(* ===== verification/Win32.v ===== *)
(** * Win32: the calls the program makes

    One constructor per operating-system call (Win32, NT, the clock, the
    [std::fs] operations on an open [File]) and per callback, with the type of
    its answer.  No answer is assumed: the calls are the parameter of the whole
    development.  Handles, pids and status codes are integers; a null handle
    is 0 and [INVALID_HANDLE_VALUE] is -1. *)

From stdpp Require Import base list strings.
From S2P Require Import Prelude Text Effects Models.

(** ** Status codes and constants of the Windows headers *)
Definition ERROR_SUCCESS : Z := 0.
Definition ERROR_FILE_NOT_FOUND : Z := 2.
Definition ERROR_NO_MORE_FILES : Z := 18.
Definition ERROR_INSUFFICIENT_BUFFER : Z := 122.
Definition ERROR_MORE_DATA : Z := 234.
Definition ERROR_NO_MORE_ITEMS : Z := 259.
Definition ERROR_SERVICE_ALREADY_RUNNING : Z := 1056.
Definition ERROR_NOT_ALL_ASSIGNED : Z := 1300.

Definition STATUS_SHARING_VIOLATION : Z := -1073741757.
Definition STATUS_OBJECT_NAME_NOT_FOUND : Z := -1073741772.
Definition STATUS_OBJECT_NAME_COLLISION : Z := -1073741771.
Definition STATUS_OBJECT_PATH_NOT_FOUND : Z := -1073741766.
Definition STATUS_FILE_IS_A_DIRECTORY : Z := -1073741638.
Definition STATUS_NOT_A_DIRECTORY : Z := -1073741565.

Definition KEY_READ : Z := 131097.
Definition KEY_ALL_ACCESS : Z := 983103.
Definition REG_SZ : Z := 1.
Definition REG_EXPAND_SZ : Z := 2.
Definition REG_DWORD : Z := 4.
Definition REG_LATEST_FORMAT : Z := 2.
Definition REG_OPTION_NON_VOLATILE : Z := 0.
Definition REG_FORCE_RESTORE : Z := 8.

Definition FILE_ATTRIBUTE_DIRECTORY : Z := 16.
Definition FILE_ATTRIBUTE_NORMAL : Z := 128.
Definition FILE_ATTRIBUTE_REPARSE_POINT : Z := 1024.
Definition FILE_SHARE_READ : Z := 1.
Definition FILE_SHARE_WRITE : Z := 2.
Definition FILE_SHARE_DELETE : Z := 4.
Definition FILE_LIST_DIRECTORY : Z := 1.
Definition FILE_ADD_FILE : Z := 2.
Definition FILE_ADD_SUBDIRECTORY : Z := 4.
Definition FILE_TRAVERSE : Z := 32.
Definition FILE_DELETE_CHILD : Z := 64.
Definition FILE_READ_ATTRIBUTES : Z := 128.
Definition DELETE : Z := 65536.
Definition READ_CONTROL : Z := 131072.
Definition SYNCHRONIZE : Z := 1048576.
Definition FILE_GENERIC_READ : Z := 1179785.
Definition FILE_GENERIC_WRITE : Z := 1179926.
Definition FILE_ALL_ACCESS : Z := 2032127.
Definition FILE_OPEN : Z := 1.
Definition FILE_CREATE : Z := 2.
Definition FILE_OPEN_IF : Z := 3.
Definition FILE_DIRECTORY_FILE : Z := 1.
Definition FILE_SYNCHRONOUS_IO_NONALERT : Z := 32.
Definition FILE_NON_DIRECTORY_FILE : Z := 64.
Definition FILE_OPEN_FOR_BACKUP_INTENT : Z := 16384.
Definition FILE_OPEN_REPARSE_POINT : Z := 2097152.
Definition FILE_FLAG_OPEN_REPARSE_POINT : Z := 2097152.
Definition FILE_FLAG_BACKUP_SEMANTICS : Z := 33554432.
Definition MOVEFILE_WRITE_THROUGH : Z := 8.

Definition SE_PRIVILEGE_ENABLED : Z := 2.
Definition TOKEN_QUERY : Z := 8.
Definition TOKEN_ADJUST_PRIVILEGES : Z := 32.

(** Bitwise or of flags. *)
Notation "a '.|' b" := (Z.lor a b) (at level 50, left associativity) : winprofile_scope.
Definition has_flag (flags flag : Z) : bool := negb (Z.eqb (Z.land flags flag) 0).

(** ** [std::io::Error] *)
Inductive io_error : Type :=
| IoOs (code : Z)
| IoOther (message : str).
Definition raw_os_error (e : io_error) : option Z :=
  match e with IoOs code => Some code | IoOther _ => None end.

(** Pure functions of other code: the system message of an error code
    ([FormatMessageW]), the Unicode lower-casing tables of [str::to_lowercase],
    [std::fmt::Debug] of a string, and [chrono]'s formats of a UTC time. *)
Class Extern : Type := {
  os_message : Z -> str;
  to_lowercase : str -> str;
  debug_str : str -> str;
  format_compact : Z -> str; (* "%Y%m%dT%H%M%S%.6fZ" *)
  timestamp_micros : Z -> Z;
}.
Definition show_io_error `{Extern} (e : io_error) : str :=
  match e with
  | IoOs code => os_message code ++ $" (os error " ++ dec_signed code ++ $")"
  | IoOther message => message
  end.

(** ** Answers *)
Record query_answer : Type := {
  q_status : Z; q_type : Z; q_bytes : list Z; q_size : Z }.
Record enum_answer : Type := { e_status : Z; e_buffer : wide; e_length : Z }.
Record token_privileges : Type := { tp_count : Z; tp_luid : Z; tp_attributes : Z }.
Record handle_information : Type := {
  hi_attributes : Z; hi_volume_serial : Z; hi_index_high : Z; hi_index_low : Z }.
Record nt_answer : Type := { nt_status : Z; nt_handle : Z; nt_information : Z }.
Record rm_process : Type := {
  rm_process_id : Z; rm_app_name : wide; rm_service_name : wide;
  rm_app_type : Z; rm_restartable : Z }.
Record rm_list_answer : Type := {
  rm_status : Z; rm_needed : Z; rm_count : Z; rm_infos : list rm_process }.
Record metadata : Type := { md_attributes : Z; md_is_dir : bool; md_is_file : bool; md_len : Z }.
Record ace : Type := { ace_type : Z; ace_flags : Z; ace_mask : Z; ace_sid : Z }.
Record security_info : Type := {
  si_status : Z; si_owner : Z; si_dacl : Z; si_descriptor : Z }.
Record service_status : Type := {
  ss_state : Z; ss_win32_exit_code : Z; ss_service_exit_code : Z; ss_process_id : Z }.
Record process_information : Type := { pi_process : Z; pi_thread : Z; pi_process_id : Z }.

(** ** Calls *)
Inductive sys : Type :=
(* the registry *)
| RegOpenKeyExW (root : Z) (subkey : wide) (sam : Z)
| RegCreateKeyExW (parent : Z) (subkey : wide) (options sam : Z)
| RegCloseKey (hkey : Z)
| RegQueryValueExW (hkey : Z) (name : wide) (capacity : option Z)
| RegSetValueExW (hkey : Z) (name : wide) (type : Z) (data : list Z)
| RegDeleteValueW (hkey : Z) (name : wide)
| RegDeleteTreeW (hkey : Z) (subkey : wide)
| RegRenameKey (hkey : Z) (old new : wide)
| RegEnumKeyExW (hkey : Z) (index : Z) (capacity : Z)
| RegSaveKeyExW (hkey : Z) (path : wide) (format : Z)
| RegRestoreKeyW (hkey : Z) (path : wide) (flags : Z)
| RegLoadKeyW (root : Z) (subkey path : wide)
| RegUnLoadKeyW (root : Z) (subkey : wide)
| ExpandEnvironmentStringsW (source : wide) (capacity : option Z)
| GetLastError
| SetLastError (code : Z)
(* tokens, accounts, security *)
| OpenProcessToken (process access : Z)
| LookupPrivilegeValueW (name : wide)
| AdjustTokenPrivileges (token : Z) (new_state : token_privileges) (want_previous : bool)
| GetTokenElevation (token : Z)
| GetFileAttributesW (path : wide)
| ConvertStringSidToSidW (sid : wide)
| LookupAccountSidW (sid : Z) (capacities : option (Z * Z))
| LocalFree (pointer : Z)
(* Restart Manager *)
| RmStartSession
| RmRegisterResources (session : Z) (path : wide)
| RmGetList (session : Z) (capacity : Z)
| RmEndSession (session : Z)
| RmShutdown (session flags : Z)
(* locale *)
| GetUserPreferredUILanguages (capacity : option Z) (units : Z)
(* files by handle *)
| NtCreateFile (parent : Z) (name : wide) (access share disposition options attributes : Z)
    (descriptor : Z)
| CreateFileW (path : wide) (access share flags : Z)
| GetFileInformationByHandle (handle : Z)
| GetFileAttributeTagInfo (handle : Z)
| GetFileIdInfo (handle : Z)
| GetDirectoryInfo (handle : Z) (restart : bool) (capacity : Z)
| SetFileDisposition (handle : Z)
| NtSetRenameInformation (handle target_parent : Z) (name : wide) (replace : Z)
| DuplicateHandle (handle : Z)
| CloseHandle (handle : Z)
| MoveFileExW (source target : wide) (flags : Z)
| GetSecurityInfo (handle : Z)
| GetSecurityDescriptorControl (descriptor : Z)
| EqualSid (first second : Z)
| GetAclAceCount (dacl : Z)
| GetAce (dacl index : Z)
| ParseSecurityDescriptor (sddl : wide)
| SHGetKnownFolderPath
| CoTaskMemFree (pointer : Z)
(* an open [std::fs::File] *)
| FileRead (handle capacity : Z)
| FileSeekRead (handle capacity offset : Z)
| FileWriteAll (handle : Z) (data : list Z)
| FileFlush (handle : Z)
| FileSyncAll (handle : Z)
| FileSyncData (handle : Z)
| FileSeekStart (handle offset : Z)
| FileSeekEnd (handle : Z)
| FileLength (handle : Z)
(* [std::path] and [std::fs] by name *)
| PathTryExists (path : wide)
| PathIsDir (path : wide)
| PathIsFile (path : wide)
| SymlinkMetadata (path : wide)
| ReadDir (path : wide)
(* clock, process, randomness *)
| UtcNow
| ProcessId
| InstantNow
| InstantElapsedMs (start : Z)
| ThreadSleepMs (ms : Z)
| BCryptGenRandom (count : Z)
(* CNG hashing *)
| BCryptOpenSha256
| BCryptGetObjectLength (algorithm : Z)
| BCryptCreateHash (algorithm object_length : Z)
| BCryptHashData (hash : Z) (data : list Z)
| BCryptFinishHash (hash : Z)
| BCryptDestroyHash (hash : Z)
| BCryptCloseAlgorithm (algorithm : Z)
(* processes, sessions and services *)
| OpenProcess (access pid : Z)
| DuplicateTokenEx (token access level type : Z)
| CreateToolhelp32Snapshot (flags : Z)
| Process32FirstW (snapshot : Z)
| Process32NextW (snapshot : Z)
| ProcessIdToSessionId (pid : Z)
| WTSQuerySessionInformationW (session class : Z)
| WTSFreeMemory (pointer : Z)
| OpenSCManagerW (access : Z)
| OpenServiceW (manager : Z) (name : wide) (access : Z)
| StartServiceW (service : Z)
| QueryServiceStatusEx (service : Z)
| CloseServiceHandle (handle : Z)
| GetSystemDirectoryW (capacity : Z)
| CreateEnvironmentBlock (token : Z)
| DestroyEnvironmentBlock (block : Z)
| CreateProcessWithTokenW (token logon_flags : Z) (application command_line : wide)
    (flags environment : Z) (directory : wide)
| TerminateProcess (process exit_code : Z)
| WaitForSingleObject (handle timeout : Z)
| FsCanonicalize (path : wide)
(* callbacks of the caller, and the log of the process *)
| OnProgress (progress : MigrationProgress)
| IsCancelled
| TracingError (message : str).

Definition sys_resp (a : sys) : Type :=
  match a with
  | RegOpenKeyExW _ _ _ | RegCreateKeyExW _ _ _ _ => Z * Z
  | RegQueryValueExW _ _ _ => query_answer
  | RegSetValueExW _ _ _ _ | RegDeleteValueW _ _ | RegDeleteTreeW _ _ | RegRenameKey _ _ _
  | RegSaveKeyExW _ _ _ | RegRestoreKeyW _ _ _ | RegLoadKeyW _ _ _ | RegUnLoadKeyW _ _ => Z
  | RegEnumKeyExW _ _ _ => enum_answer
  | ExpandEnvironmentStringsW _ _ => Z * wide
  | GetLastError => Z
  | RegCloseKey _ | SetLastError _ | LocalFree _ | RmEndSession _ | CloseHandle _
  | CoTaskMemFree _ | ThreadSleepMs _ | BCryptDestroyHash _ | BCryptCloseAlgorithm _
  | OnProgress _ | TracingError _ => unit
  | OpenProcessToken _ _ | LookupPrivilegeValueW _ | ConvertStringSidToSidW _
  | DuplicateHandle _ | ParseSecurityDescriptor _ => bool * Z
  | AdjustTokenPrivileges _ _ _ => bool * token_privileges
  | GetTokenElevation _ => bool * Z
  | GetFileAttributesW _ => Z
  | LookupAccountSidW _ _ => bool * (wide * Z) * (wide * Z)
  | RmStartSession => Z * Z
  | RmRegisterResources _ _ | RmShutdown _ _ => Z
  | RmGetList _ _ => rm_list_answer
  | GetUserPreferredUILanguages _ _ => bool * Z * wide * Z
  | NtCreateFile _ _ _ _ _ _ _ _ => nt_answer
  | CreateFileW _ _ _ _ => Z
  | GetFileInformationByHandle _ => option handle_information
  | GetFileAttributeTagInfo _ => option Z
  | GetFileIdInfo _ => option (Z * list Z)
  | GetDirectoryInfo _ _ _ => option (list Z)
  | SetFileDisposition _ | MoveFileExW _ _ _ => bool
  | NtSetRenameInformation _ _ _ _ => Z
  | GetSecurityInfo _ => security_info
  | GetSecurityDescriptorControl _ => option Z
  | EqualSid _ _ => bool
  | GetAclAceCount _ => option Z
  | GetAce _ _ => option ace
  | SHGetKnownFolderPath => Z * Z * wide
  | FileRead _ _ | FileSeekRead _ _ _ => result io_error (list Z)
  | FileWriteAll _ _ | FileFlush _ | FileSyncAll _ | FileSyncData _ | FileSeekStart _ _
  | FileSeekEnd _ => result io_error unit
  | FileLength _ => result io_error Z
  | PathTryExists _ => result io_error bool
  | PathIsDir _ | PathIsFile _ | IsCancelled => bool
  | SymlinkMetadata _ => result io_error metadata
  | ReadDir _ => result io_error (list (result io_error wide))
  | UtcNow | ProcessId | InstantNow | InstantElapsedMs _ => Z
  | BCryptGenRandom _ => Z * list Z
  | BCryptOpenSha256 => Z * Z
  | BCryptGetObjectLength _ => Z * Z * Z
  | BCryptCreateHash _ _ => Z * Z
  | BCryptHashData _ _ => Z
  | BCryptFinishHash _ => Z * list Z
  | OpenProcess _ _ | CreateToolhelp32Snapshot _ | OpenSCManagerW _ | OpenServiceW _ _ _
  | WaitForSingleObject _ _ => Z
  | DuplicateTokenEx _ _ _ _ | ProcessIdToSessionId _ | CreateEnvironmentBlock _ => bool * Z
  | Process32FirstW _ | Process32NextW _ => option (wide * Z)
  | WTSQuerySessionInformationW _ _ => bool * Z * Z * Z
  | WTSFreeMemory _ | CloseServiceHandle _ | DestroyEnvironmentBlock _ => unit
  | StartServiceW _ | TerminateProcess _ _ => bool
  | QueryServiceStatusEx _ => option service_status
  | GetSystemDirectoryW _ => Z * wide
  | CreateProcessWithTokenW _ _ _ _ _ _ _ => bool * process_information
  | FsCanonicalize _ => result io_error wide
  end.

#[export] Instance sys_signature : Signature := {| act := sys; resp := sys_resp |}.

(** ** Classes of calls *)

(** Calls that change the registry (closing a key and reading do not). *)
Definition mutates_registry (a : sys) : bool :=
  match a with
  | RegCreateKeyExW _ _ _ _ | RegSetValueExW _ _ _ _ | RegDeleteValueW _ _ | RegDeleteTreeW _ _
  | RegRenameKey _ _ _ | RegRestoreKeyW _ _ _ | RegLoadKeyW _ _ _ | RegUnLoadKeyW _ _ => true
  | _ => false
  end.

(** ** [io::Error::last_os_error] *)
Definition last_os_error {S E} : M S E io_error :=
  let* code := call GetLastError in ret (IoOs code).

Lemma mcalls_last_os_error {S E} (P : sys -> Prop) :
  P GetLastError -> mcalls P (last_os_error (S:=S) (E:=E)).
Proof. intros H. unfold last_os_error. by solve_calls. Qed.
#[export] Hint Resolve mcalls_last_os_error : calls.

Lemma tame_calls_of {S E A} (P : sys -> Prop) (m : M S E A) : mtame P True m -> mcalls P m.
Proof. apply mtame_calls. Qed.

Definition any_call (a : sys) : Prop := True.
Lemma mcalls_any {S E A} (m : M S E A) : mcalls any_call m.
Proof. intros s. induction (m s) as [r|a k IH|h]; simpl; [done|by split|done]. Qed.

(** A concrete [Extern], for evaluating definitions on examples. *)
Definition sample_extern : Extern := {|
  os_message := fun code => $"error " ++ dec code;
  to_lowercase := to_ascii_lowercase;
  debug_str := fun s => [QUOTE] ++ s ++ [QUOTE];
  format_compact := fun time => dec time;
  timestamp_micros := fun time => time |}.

========================================

◆ Task details ◆
Only the lines above from the line containing "(** ** Calls *)" through the line containing "RegDeleteValueW (hkey : Z) (name : wide)" should be retyped, exactly and with both ends included.

◆ Solution ◆
(** ** Calls *)
Inductive sys : Type :=
(* the registry *)
| RegOpenKeyExW (root : Z) (subkey : wide) (sam : Z)
| RegCreateKeyExW (parent : Z) (subkey : wide) (options sam : Z)
| RegCloseKey (hkey : Z)
| RegQueryValueExW (hkey : Z) (name : wide) (capacity : option Z)
| RegSetValueExW (hkey : Z) (name : wide) (type : Z) (data : list Z)
| RegDeleteValueW (hkey : Z) (name : wide)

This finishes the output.